Comme c’est traditionnellement le cas avant un concours, des EDN blanches ont été organisées mi-septembre dans toutes les facultés pour un test “grandeur nature”. “C’est arrivé tardivement, seulement un mois avant le concours. C’est quand même compliqué de faire des ajustements en seulement quatre semaines si on en a besoin”, considère Anaïs. Mais en réfléchissant, elle se demande aussi si ce n’est “pas plus mal” de le faire à date rapprochée. “Quelque part, on a déjà une bonne vue d’ensemble de nos révisions et notre résultat est plus ou moins représentatif de ce qu’on peut faire”, ajoute-t-elle. “Il y a du plus et du moins dans les deux options.”
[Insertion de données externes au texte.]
Lemma entries_fst d bl : hdr_is (blk d start) bl → (log_entries d).*1 = bl.
Proof.
  intros [Hn Hw]. unfold log_entries. rewrite Hn, Nat2Z.id, <- list_fmap_compose. apply list_eq. intros i.
  rewrite list_lookup_fmap. destruct (decide (i < length bl)%nat) as [Hi|Hi].
  - rewrite lookup_seq_lt by done. cbn. destruct (lookup_lt_is_Some_2 bl i Hi) as [b Hb]. rewrite Hb. f_equal.
    by apply Hw.
  - rewrite lookup_seq_ge by lia. by rewrite lookup_ge_None_2 by lia.
Qed.

Lemma recovered_blk d bl m : hdr_is (blk d start) bl → NoDup bl →
  (m ∉ bl → blk (recovered d) m = blk d m) ∧
  (∀ j, bl !! j = Some m → blk (recovered d) m = blk d (start + Z.of_nat j + 1)).
Proof.
  intros Hh Hnd. pose proof (entries_fst d bl Hh) as Hf. unfold recovered, blk. split.
  - intros Hm. rewrite lookup_union_r; [done|]. apply not_elem_of_list_to_map. by rewrite Hf.
  - intros j Hj. rewrite (lookup_union_Some_l _ _ _ (blk d (start + Z.of_nat j + 1))); [done|].
    apply elem_of_list_to_map; [by rewrite Hf|]. apply list_elem_of_fmap. exists j.
    destruct Hh as [Hn Hw]. pose proof (Hw j m Hj) as ->. split; [done|]. apply elem_of_seq.
    apply lookup_lt_Some in Hj. lia.
Qed.

(** Nothing logged: recovery changes nothing. *)
Lemma recovered_none d d' : hdr_is (blk d start) [] → same_files d d' → same_files (recovered d) d'.
Proof.
  intros Hh Hs m Hm. destruct (recovered_blk d [] m Hh ltac:(constructor)) as [H _].
  rewrite H by set_solver. by apply Hs.
Qed.

(** Everything logged: recovery gives the new contents, however far installation came. *)
Lemma recovered_all d bl (new : blocks) :
  txn bl → hdr_is (blk d start) bl →
  (∀ j b, bl !! j = Some b → blk d (start + Z.of_nat j + 1) = blk new b) →
  (∀ m, ¬ in_log m → m ∉ bl → blk d m = blk new m) → same_files (recovered d) new.
Proof.
  intros Htx Hh Hlog Hoth m Hm. destruct (recovered_blk d bl m Hh (tx_nodup _ Htx)) as [H1 H2].
  destruct (decide (m ∈ bl)) as [Hin|Hout]; [|rewrite H1 by done; by apply Hoth].
  apply list_elem_of_lookup in Hin as [j Hj]. rewrite (H2 j Hj). by apply Hlog.
Qed.

Lemma txn_nil bl : txn bl → txn [].
Proof. intros Htx. split; [apply Htx|simpl; unfold NBUF; lia|constructor|set_solver]. Qed.

Lemma lg_is_nil bl lg : lg_is bl lg → lg_is [] (lg <| lh_n := 0 |>).
Proof. intros [H1 H2 H3 H4 H5]. by split. Qed.

Lemma start_in_log bl : txn bl → start ∉ bl.
Proof. intros Htx Hin. apply (tx_out _ Htx start Hin). unfold in_log, LOGSIZE, MAXOPBLOCKS. lia. Qed.

Lemma data_in_log bl j b : txn bl → bl !! j = Some b → in_log (start + Z.of_nat j + 1).
Proof.
  intros Htx Hj. apply in_log_data. apply lookup_lt_Some in Hj. pose proof (tx_len _ Htx).
  unfold NBUF, LOGSIZE, MAXOPBLOCKS in *. lia.
Qed.

(** Install the logged blocks, then clear the header: the second half of [commit], and
    of [recover_from_log]. *)
Lemma finish_cwp (P : blocks → Prop) (rec : bool) bl (new : blocks) s a :
  txn bl → lg_is bl (a_log a) → repr s a → a_held a = ∅ →
  a_pins a = (if rec then ∅ else list_to_set bl) →
  (∀ n, in_log n → blk (a_view a) n = blk (a_disk a) n) →
  hdr_is (blk (a_disk a) start) bl →
  (∀ j b, bl !! j = Some b → blk (a_disk a) (start + Z.of_nat j + 1) = blk new b) →
  (∀ m, ¬ in_log m → m ∉ bl → blk (a_disk a) m = blk new m ∧ blk (a_view a) m = blk new m) →
  (∀ d, hdr_is (blk d start) bl → same_files (recovered d) new → P d) →
  cwp (install_trans (B := crashy) rec ;;; bl_upd_log (Blocks := crashy) (fun r => r <| lh_n := 0 |>) ;;; write_head (B := crashy))
    (fun _ s' => ∃ a', repr s' a' ∧ a_held a' = ∅ ∧ a_pins a' = ∅ ∧ lg_is [] (a_log a') ∧
       hdr_is (blk (a_disk a') start) [] ∧ same_files (a_disk a') new ∧ same_files (a_view a') new ∧
       (∀ m, in_log m → blk (a_view a') m = blk (a_disk a') m))
    (crashed P) s.
Proof.
  intros Htx Hlg Hs Hh Hp Hclean Hhdr Hlog Hoth HP.
  assert (Hsz : (size (a_pins a) < NBUF)%nat).
  { rewrite Hp. destruct rec; [rewrite size_empty; unfold NBUF; lia|].
    rewrite size_list_to_set by apply Htx. apply Htx. }
  assert (Hpd : ∀ d, (∀ m, m ∉ bl → blk d m = blk (a_disk a) m) → P d).
  { intros d Hd. assert (Hhd : hdr_is (blk d start) bl) by (by rewrite Hd by (by apply start_in_log)).
    apply HP, (recovered_all d bl); [done|done|done| |].
    - intros j b Hj. rewrite Hd; [by apply Hlog|]. intros Hin. apply (tx_out _ Htx _ Hin). by eapply data_in_log.
    - intros m Hm Hn. rewrite Hd by done. by apply Hoth. }
  apply cwp_bind. eapply cwp_mono; [apply (install_trans_cwp P rec bl); try done|].
  { rewrite Hp. destruct rec; [done|]. intros b. by rewrite elem_of_list_to_set. }
  { intros n Hn. split; [|by apply Hclean]. rewrite Hp. destruct rec; [set_solver|].
    rewrite elem_of_list_to_set. intros Hin. by apply (tx_out _ Htx n Hin). }
  intros [] s1 (a1 & Hin & Hs1). destruct Hin as [Hp1 Hh1 Hl1 Ho1 Hho1]. rewrite Nat2Z.id in *.
  rewrite take_ge in Ho1, Hp1 by lia.
  assert (Hp1' : a_pins a1 = ∅) by (rewrite Hp1, Hp; destruct rec; [done|]; set_solver).
  assert (Hd1 : same_files (a_disk a1) new ∧ same_files (a_view a1) new).
  { split; intros m Hm; destruct (decide (m ∈ bl)) as [Hmb|Hmb].
    - apply list_elem_of_lookup in Hmb as [j Hj]. pose proof (lookup_lt_Some _ _ _ Hj).
      rewrite (proj1 (Hho1 j m ltac:(lia) Hj)). by apply Hlog.
    - rewrite (proj1 (Ho1 m Hmb)). by apply Hoth.
    - apply list_elem_of_lookup in Hmb as [j Hj]. pose proof (lookup_lt_Some _ _ _ Hj).
      rewrite (proj2 (Hho1 j m ltac:(lia) Hj)). by apply Hlog.
    - rewrite (proj2 (Ho1 m Hmb)). by apply Hoth. }
  apply cwp_bind, cwp_pure. eapply wp_mono; [by apply upd_log_spec|]. intros [] s2 Hs2.
  eapply cwp_mono; [eapply (write_head_cwp P []); [by eapply txn_nil| |exact Hs2|done| |]|].
  - cbn. rewrite Hl1. by eapply lg_is_nil.
  - cbn. rewrite Hp1', size_empty. unfold NBUF. lia.
  - apply Hpd. intros m Hm. cbn. by apply Ho1.
  - intros [] s3 (h & a3 & Hh3 & (Hd3 & Hv3 & Hp3 & He3 & Hl3) & Hs3). exists a3. cbn in Hd3, Hv3, Hp3, Hl3.
    assert (Hns : ∀ m, ¬ in_log m → start ≠ m) by (intros m Hm <-; apply Hm; unfold in_log, LOGSIZE, MAXOPBLOCKS; lia).
    split_and!; [done|done|congruence| | | | |].
    + rewrite Hl3, Hl1. by eapply lg_is_nil.
    + by rewrite Hd3, blk_insert_eq.
    + intros m Hm. rewrite Hd3, blk_insert_ne by (by apply Hns). by apply Hd1.
    + intros m Hm. rewrite Hv3, blk_insert_ne by (by apply Hns). by apply Hd1.
    + intros m Hm. rewrite Hd3, Hv3, !blk_insert. case_decide; [done|].
      destruct (Ho1 m) as [-> ->]; [|by apply Hclean]. intros Hin. by apply (tx_out _ Htx m Hin).
Qed.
Pour elle, “tout s’est bien passé”. “J’étais dans les 2800 sur plus de 7000. Il faut prendre ce résultat avec des pincettes car il manquait 1000 candidats et les notes n’ont pas été pondérées”, dit Anaïs, humblement. “Mais bien sûr, je lui donne un peu de crédit et c’est une bonne nouvelle car cela me permet pour le moment de me dire que je peux avoir la spé que je vise, la gynécologie-obstétrique. Les dernières places sont dans les 4000 et quelques.” Quentin aussi est soulagé et content du résultat. “Je vise la médecine générale et j’étais classé dans les 5000, ça me permet de viser mon objectif”, souligne-t-il.

Un pari pour ces deux futurs médecins, qui ont la crainte d’être victimes d’une mauvaise mise en place de la réforme, comme cela a pu être le cas pour celle de la Paces. “On avance à l’aveugle”, dénonce Quentin. “On a des informations au compte-gouttes, parfois elles sont contradictoires. Par exemple, dans ma fac, nous avons déjà eu la commission pour nous attribuer nos points de la note de parcours et nous avons parfois envoyé des justificatifs qui ont été refusés, et finalement on apprend que ça peut être accepté. Ce n’est que le début d’année et c’est déjà le cafouillage”, souffle-t-il.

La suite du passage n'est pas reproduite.